The Center for Information Technology Leadership (CITL) is a nonprofit chartered by Partners Healthcare of Boston to help the healthcare community make more informed decisions about IT.
The Analytica showed that computerized order entry in US health clinics increases quality of care and significantly reduces costs.
The US healthcare system faces enormous cost and quality challenges. Insurance premiums have been rising over 10% per year.
Patients, healthcare providers, and payers worry about errors, including more than 3 million annual avoidable mistakes in prescribing medications for outpatients that lead to adverse and sometimes life-threatening reactions.
Computerized provider order-entry (CPOE) systems, which doctors use to enter drug orders, can check for dangerous drug interactions and a patient sensitivities. Such systems have been shown reduce errors by more than 50% in hospitals.
However, outpatient healthcare providers have been slow to adopt such systems, because their effectiveness and cost savings have not been clear.
“We found Analytica’s influence diagrams were the most natural tool to express our ideas about model structure. We also liked the way we could use probability distributions to be explicit about uncertainties.
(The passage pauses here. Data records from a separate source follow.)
(** * SSP dialect: the operation's dependence codec and the conversion
      between SSP IR and the scheduling problem model.

    Sources embedded here:
    - [lib/Dialect/SSP/SSPOps.cpp]: [OperationOp::parse], [OperationOp::print],
      [OperationOp::verify], [OperationOp::verifySymbolUses];
    - [include/circt/Dialect/SSP/Utilities.h]: the [load*Properties] and
      [save*Properties] helpers, [loadProblem] and [saveProblem]. *)

From stdpp Require Import gmap strings list pretty.
From Stdlib Require Import ZArith Lia.

Local Open Scope Z_scope.

(** ** Machine integers

    [unsigned] and [int] are 32 bits wide.  Values are kept in [Z]; the
    conversions and the increments spell out the wrap-around. *)

Definition UINT_RANGE : Z := 2 ^ 32.
Definition INT_MAX : Z := 2 ^ 31 - 1.

(** An [unsigned] value is a [Z] in [[0, 2^32)]. *)
Definition is_unsigned (u : Z) : Prop := 0 <= u < UINT_RANGE.

(** Conversion [unsigned -> int] (two's complement reinterpretation). *)
Definition to_int (u : Z) : Z :=
  let r := u mod UINT_RANGE in
  if r <=? INT_MAX then r else r - UINT_RANGE.

(** [int] addition, wrapping on overflow. *)
Definition int_add (a b : Z) : Z := to_int (a + b).

(** [++x] on an [unsigned]. *)
Definition uint_incr (u : Z) : Z := (u + 1) mod UINT_RANGE.

(** ** Diagnostics *)

(** [LogicalResult], with the emitted diagnostic kept in the failure. *)
Inductive LogicalResult : Type :=
| success
| failure (diagnostic : string).

(** ** IR data model *)

Section IR.

(** The encoded property values ([mlir::Attribute]) are opaque here. *)
Context {Attribute : Type}.

(** [ArrayAttr]; a null [ArrayAttr] is [None]. *)
Definition ArrayAttr : Type := option (list Attribute).

(** Modelled from the spec: the dependence record [DependenceAttr], whose
    declaration ([SSPAttributes.td]) is not among the sources:
    [(slotIndex, optionalSourceName, optionalPropertySequence)].
    [getOperandIdx] is an [unsigned]; a null [FlatSymbolRefAttr] is [None]. *)
Record DependenceAttr : Type := mkDependenceAttr {
  getOperandIdx : Z;
  getSourceRef : option string;
  getProperties : ArrayAttr;
}.

(** [Operation *]: an operation is addressed by its position in the body of
    the instance that contains it; the null pointer is [None] where it can
    occur. *)
Definition Operation : Type := nat.

(** An SSA value: result [resultNumber] of the operation [definingOp]. *)
Record Value : Type := OpResult {
  getDefiningOp : Operation;
  getResultNumber : nat;
}.

(** Modelled from the spec: an operation declaration [ssp.operation] of the
    document instance, whose declaration ([SSPOps.td]) is not among the
    sources: optional name, concrete inputs, results, dependence sequence and
    property sequence. *)
Record OperationOp : Type := mkOperationOp {
  getSymNameAttr : option string;
  getOperands : list Value;
  getNumResults : nat;
  getDependencesAttr : option (list DependenceAttr);
  getPropertiesAttr : ArrayAttr;
}.

(** [getNumOperands()] returns an [unsigned]. *)
Definition getNumOperands (op : OperationOp) : Z :=
  Z.of_nat (length (getOperands op)) mod UINT_RANGE.

(** ** [OperationOp::verify] *)

Definition msgOutOfBounds : string :=
  "Operand index is out of bounds for def-use dependence attribute".
Definition msgNotIncreasing : string :=
  "Def-use operand indices in dependence attribute are not monotonically increasing".
Definition msgInterleaved (sourceRef : string) : string :=
  "Auxiliary dependence from @" +:+ sourceRef +:+ " is interleaved with SSA operands".
Definition msgNotConsecutive : string :=
  "Auxiliary operand indices in dependence attribute are not consecutive".

(** The body of the [for] loop, threading [lastIdx]. *)
Fixpoint verifyDependences (nOperands lastIdx : Z) (dependences : list DependenceAttr)
  : LogicalResult :=
  match dependences with
  | [] => success
  | dep :: rest =>
      let idx := to_int (getOperandIdx dep) in
      match getSourceRef dep with
      | None =>
          if idx >=? nOperands then failure msgOutOfBounds
          else if idx <=? lastIdx then failure msgNotIncreasing
          else verifyDependences nOperands idx rest
      | Some sourceRef =>
          if idx <? nOperands then failure (msgInterleaved sourceRef)
          else if negb ((idx =? int_add lastIdx 1)
                        || ((idx >? lastIdx) && (idx =? nOperands)))
          then failure msgNotConsecutive
          else verifyDependences nOperands idx rest
      end
  end.

Definition verify (op : OperationOp) : LogicalResult :=
  match getDependencesAttr op with
  | None => success
  | Some dependences =>
      verifyDependences (to_int (getNumOperands op)) (-1) dependences
  end.

(** ** The document-form invariant, as the specification words it *)

Definition isDataRecord (dep : DependenceAttr) : Prop := getSourceRef dep = None.
Definition isAuxRecord (dep : DependenceAttr) : Prop := getSourceRef dep ≠ None.

Global Instance isDataRecord_dec dep : Decision (isDataRecord dep).
Proof. unfold isDataRecord. apply _. Defined.
Global Instance isAuxRecord_dec dep : Decision (isAuxRecord dep).
Proof. unfold isAuxRecord. apply _. Defined.

(** Slot indices of the data records, resp. of the auxiliary records, in
    sequence order. *)
Definition dataIndices (deps : list DependenceAttr) : list Z :=
  getOperandIdx <$> filter isDataRecord deps.
Definition auxIndices (deps : list DependenceAttr) : list Z :=
  getOperandIdx <$> filter isAuxRecord deps.

(** Strictly increasing: every element is below all later ones. *)
Fixpoint strictlyIncreasing (l : list Z) : Prop :=
  match l with
  | [] => True
  | x :: l' => Forall (fun y => x < y) l' /\ strictlyIncreasing l'
  end.

(** Starts at [start], each next index is the previous plus one. *)
Fixpoint consecutiveFrom (start : Z) (l : list Z) : Prop :=
  match l with
  | [] => True
  | x :: l' => x = start /\ consecutiveFrom (start + 1) l'
  end.

(** No data record comes after an auxiliary record. *)
Fixpoint notInterleaved (deps : list DependenceAttr) : Prop :=
  match deps with
  | [] => True
  | dep :: rest =>
      (isAuxRecord dep -> Forall isAuxRecord rest) /\ notInterleaved rest
  end.

Record recordInvariant (nOperands : Z) (deps : list DependenceAttr) : Prop := {
  data_increasing : strictlyIncreasing (dataIndices deps);
  data_in_range : Forall (fun i => i < nOperands) (dataIndices deps);
  aux_increasing : strictlyIncreasing (auxIndices deps);
  aux_consecutive : consecutiveFrom nOperands (auxIndices deps);
  aux_after_data : notInterleaved deps;
}.

(** The invariant of an operation; an absent attribute has no records. *)
Definition documentFormInvariant (op : OperationOp) : Prop :=
  recordInvariant (Z.of_nat (length (getOperands op)))
                  (default [] (getDependencesAttr op)).

(** Every stored index is an [unsigned]. *)
Definition indicesUnsigned (deps : list DependenceAttr) : Prop :=
  Forall (fun dep => is_unsigned (getOperandIdx dep)) deps.

(** ** [OperationOp::parse]: the dependence list

    The token stream is abstracted to what the parser calls return for each
    entry of the comma-separated list. *)

(** [OpAsmParser::UnresolvedOperand], named by its SSA name. *)
Definition UnresolvedOperand : Type := string.

Inductive DependenceSource : Type :=
| SymbolSource (sourceRef : string)
  (** [parseOptionalAttribute(sourceRef)] has a value *)
| OperandSource (operand : UnresolvedOperand)
  (** no symbol reference, and [parseOperand] succeeds *)
| NoSource.
  (** no symbol reference, and [parseOperand] fails *)

Record DependenceEntry : Type := mkDependenceEntry {
  entrySource : DependenceSource;
  entryProperties : ArrayAttr;   (** [parseOptionalAttribute(properties)] *)
}.

(** The variables captured by the lambda. *)
Record ParseState : Type := mkParseState {
  unresolvedOperands : list UnresolvedOperand;
  dependences : list DependenceAttr;
  operandIdx : Z;
}.

Definition msgExpectedSource : string := "expected SSA value or symbol reference".

Definition parseDependenceSourceWithAttrDict (entry : DependenceEntry) (st : ParseState)
  : string + ParseState :=
  match entrySource entry with
  | NoSource => inl msgExpectedSource
  | source =>
      let sourceRef :=
        match source with SymbolSource s => Some s | _ => None end in
      let unresolved :=
        match source with
        | OperandSource operand => unresolvedOperands st ++ [operand]
        | _ => unresolvedOperands st
        end in
      let properties := entryProperties entry in
      let deps :=
        if bool_decide (is_Some sourceRef) || bool_decide (is_Some properties)
        then dependences st ++ [mkDependenceAttr (operandIdx st) sourceRef properties]
        else dependences st in
      inr (mkParseState unresolved deps (uint_incr (operandIdx st)))
  end.

(** [parseCommaSeparatedList]: the element parser runs on each entry, left to
    right, and the first failure ends the parse. *)
Fixpoint parseCommaSeparatedList (entries : list DependenceEntry) (st : ParseState)
  : string + ParseState :=
  match entries with
  | [] => inr st
  | entry :: rest =>
      match parseDependenceSourceWithAttrDict entry st with
      | inl err => inl err
      | inr st' => parseCommaSeparatedList rest st'
      end
  end.

(** A named attribute of an operation. The operation of the model has the
    attributes [sym_name], [dependences] and [properties], and an attribute
    dictionary of the model holds entries for these. *)
Inductive NamedAttribute : Type :=
| NamedSymName (value : string)
| NamedDependences (value : list DependenceAttr)
| NamedProperties (value : list Attribute).

Definition attributeName (attr : NamedAttribute) : string :=
  match attr with
  | NamedSymName _ => "sym_name"
  | NamedDependences _ => "dependences"
  | NamedProperties _ => "properties"
  end.

(** What the parser has read for one [ssp.operation]; [synAttrDict] holds
    the entries that [parseOptionalAttrDict] reads, none if the text has no
    attribute dictionary. *)
Record OperationSyntax : Type := mkOperationSyntax {
  synSymName : option string;
  synEntries : list DependenceEntry;
  synProperties : ArrayAttr;
  synAttrDict : list NamedAttribute;
  synNumResults : nat;
}.

(** [OperationState &result], as far as [parse] fills it: the attributes in
    the order they are added, the operands and the number of result
    types. *)
Record OperationState : Type := mkOperationState {
  stateAttributes : list NamedAttribute;
  stateOperands : list Value;
  stateTypes : nat;
}.

Definition msgUndeclared (operand : UnresolvedOperand) : string :=
  "use of undeclared SSA value name %" +:+ operand.

(** [parser.resolveOperands], given the SSA scope. *)
Fixpoint resolveOperands (scope : UnresolvedOperand -> option Value)
  (unresolved : list UnresolvedOperand) : string + list Value :=
  match unresolved with
  | [] => inr []
  | operand :: rest =>
      match scope operand with
      | None => inl (msgUndeclared operand)
      | Some v =>
          match resolveOperands scope rest with
          | inl err => inl err
          | inr vs => inr (v :: vs)
          end
      end
  end.

Definition parse (scope : UnresolvedOperand -> option Value) (syn : OperationSyntax)
  : string + OperationState :=
  let symName :=
    match synSymName syn with
    | Some opName => [NamedSymName opName]
    | None => []
    end in
  match parseCommaSeparatedList (synEntries syn) (mkParseState [] [] 0) with
  | inl err => inl err
  | inr st =>
      let dependencesAttr :=
        match dependences st with [] => [] | deps => [NamedDependences deps] end in
      let propertiesAttr :=
        match synProperties syn with
        | Some properties => [NamedProperties properties]
        | None => []
        end in
      let attributes := symName ++ dependencesAttr ++ propertiesAttr ++ synAttrDict syn in
      match resolveOperands scope (unresolvedOperands st) with
      | inl err => inl err
      | inr operands => inr (mkOperationState attributes operands (synNumResults syn))
      end
  end.

(** The attributes that [parse] adds before the attribute dictionary, for
    a name [symName], the records [deps] of the dependence list and the
    properties [properties]. *)
Definition listedAttributes (symName : option string) (deps : list DependenceAttr)
  (properties : ArrayAttr) : list NamedAttribute :=
  match symName with Some opName => [NamedSymName opName] | None => [] end
  ++ match deps with [] => [] | _ => [NamedDependences deps] end
  ++ match properties with Some elements => [NamedProperties elements] | None => [] end.

Definition occurrences (name : string) (attributes : list NamedAttribute) : nat :=
  length (filter (fun attr => attributeName attr = name) attributes).

(** [NamedAttrList::findDuplicate] looks for the duplicate among the
    attributes sorted by name. *)
Definition findDuplicate (attributes : list NamedAttribute) : option string :=
  head (filter (fun name => (2 <= occurrences name attributes)%nat)
               ["dependences"; "properties"; "sym_name"]).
It can flexibly display simple point estimates or entire probability density plots, according to the interest of the user.”
– Eric Pan, MD, CITL.
CITL developed an Analytica model to estimate the effectiveness, costs, and savings of CPOE systems for outpatient care.
Their model shows that US-wide adoption of advanced CPOE could avoid over 2 million adverse reactions to medications annually, an alarming 130,000 of which are life-threatening.
They also project net savings of approximately $44 billion per year — based on avoiding nearly 1.3 million outpatient visits and 190,000 hospital admissions, as well as more cost-effective medication, radiology, and lab ordering.
CITL distributes the model online so that individual clinics can estimate their own costs and savings of deploying CPOE.